Work instructions:
Please output exactly the part of the records below that opens with the line containing "(* ===== verification/MethodSpeed.v ===== *)" and closes with the line containing "id) :: marks base st", both lines included, and nothing else.

Material provided Start Marker

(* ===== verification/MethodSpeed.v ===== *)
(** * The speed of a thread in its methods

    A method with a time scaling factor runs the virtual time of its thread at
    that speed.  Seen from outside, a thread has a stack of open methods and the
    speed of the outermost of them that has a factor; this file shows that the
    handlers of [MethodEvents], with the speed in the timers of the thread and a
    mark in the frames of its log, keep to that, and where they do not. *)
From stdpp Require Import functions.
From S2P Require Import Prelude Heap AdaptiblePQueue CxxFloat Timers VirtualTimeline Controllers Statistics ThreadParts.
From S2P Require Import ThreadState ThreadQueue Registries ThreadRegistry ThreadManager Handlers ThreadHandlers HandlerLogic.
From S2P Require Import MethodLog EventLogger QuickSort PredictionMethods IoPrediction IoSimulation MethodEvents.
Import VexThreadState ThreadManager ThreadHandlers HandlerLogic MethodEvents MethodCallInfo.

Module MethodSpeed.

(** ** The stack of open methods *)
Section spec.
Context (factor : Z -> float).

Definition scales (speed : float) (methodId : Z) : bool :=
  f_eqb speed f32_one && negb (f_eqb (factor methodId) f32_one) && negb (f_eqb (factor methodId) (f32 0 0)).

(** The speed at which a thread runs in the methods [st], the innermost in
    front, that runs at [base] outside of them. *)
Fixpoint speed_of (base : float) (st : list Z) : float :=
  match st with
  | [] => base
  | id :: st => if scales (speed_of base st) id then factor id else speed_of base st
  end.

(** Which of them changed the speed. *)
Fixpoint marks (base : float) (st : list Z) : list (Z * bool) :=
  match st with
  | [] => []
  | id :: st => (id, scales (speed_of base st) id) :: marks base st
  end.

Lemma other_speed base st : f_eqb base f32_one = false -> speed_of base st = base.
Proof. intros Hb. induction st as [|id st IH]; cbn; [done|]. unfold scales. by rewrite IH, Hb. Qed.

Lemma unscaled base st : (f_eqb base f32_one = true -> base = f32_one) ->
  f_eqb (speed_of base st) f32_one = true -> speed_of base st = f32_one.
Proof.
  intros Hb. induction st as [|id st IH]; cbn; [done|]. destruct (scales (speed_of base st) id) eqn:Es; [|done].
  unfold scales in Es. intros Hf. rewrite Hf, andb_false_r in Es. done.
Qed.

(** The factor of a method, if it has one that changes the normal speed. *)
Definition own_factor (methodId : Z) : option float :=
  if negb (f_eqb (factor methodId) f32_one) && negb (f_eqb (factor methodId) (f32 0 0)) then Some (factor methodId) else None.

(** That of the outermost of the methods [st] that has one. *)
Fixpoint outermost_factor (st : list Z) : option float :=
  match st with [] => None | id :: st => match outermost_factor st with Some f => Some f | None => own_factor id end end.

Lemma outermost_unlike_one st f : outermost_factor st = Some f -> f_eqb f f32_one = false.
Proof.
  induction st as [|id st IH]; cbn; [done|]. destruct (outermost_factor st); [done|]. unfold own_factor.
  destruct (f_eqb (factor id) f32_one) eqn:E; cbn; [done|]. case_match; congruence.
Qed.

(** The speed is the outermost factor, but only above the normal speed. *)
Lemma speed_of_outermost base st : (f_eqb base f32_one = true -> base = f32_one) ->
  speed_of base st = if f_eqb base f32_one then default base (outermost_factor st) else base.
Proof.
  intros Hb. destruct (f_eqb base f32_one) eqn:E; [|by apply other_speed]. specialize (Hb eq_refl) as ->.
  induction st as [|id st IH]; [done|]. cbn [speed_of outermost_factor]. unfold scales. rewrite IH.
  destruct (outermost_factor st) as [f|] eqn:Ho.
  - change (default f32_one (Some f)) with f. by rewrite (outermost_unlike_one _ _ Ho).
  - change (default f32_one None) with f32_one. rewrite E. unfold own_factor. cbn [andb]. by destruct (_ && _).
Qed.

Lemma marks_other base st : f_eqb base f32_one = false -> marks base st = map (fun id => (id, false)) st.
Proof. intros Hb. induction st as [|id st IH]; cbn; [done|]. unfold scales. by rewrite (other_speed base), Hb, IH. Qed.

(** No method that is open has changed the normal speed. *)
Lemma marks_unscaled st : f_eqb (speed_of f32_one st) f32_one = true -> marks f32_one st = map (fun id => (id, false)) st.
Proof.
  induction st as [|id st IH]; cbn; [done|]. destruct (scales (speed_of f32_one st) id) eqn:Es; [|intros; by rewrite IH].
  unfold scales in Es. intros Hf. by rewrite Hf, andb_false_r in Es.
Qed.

Material provided End Marker
Material provided Start Marker

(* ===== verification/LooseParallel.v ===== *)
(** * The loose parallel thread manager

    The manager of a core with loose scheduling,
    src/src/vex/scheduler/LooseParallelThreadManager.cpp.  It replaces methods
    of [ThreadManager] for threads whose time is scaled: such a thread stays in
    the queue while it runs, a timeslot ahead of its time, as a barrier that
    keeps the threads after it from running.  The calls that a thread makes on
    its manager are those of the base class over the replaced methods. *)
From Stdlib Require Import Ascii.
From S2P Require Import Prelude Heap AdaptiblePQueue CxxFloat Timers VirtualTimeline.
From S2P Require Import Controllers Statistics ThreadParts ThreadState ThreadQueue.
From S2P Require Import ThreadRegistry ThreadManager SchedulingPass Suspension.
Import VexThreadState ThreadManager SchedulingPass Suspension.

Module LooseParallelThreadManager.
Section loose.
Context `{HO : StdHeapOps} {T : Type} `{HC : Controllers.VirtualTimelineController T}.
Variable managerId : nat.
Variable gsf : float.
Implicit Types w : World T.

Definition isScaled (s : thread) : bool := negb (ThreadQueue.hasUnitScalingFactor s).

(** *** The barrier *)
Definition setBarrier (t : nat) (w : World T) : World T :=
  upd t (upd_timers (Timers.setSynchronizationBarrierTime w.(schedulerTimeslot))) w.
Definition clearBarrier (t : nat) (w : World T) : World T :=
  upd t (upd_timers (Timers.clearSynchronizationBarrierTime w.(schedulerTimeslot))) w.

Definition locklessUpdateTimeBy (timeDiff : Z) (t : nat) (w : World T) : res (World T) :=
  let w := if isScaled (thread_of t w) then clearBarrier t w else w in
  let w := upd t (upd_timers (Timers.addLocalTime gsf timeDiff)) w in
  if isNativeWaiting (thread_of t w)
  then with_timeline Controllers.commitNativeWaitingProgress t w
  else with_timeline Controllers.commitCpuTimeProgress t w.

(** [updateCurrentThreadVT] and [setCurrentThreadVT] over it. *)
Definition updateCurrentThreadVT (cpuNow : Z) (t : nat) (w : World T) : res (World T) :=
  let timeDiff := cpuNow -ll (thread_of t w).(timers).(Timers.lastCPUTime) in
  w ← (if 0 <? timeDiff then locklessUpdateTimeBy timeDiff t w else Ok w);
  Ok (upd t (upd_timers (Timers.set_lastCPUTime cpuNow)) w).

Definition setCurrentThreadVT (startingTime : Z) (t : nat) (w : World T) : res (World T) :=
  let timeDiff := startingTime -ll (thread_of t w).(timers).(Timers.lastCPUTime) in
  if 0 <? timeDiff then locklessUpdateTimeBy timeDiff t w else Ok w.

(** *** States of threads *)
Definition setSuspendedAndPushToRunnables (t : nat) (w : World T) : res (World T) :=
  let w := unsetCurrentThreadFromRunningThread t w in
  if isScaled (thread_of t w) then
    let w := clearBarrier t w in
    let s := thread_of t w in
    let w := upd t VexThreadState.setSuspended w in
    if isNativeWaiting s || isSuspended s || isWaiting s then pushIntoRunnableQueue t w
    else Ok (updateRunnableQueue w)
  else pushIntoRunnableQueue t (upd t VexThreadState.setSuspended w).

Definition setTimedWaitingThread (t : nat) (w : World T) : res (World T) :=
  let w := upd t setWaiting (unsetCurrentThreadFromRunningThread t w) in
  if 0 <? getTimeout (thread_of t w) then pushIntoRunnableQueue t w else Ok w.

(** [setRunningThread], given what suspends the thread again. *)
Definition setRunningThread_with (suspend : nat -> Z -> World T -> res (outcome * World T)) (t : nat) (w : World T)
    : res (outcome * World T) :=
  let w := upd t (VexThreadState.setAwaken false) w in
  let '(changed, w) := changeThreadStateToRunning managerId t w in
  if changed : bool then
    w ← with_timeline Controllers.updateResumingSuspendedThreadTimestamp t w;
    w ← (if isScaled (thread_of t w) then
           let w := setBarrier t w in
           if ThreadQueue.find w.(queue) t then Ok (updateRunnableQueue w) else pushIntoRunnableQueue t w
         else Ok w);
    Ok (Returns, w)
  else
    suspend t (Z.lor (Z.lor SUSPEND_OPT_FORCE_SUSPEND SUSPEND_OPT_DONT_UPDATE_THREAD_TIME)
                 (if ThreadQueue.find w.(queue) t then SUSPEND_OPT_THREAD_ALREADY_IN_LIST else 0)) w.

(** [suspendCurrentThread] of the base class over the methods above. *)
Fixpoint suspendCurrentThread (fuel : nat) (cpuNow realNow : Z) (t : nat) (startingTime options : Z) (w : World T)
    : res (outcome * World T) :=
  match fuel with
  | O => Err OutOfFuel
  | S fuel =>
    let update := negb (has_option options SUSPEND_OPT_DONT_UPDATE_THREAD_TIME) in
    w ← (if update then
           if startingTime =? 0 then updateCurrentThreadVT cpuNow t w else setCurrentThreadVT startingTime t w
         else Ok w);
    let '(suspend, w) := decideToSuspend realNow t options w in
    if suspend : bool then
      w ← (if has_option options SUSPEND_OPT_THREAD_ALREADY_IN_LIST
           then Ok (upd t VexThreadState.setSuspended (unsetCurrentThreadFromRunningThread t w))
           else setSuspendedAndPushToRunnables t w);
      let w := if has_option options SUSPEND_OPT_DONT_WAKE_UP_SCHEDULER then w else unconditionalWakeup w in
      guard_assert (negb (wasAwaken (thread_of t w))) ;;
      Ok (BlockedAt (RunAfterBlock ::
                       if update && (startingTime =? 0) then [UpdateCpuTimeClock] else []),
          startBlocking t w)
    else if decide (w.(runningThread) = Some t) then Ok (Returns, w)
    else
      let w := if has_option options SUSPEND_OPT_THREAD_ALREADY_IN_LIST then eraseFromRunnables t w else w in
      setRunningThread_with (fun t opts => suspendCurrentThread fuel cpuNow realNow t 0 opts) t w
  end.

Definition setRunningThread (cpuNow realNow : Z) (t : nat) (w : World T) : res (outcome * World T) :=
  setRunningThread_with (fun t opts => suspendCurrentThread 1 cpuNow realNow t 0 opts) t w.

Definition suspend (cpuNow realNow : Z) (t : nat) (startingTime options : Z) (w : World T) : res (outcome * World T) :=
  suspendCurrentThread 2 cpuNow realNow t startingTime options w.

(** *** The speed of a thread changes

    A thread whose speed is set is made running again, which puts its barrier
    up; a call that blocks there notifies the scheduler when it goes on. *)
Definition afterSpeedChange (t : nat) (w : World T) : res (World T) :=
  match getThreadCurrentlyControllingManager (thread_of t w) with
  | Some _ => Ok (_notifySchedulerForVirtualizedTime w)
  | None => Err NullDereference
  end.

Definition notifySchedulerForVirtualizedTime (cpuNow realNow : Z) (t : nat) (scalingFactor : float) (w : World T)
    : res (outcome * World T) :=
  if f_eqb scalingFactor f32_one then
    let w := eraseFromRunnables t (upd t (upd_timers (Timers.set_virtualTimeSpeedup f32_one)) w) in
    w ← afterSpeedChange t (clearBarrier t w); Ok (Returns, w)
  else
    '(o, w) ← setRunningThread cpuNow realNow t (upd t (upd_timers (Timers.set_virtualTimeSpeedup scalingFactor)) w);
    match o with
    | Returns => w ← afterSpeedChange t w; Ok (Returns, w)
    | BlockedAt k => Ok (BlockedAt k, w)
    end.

Material provided End Marker

Response to the task:
(* ===== verification/MethodSpeed.v ===== *)
(** * The speed of a thread in its methods

    A method with a time scaling factor runs the virtual time of its thread at
    that speed.  Seen from outside, a thread has a stack of open methods and the
    speed of the outermost of them that has a factor; this file shows that the
    handlers of [MethodEvents], with the speed in the timers of the thread and a
    mark in the frames of its log, keep to that, and where they do not. *)
From stdpp Require Import functions.
From S2P Require Import Prelude Heap AdaptiblePQueue CxxFloat Timers VirtualTimeline Controllers Statistics ThreadParts.
From S2P Require Import ThreadState ThreadQueue Registries ThreadRegistry ThreadManager Handlers ThreadHandlers HandlerLogic.
From S2P Require Import MethodLog EventLogger QuickSort PredictionMethods IoPrediction IoSimulation MethodEvents.
Import VexThreadState ThreadManager ThreadHandlers HandlerLogic MethodEvents MethodCallInfo.

Module MethodSpeed.

(** ** The stack of open methods *)
Section spec.
Context (factor : Z -> float).

Definition scales (speed : float) (methodId : Z) : bool :=
  f_eqb speed f32_one && negb (f_eqb (factor methodId) f32_one) && negb (f_eqb (factor methodId) (f32 0 0)).

(** The speed at which a thread runs in the methods [st], the innermost in
    front, that runs at [base] outside of them. *)
Fixpoint speed_of (base : float) (st : list Z) : float :=
  match st with
  | [] => base
  | id :: st => if scales (speed_of base st) id then factor id else speed_of base st
  end.

(** Which of them changed the speed. *)
Fixpoint marks (base : float) (st : list Z) : list (Z * bool) :=
  match st with
  | [] => []
  | id :: st => (id, scales (speed_of base st) id) :: marks base st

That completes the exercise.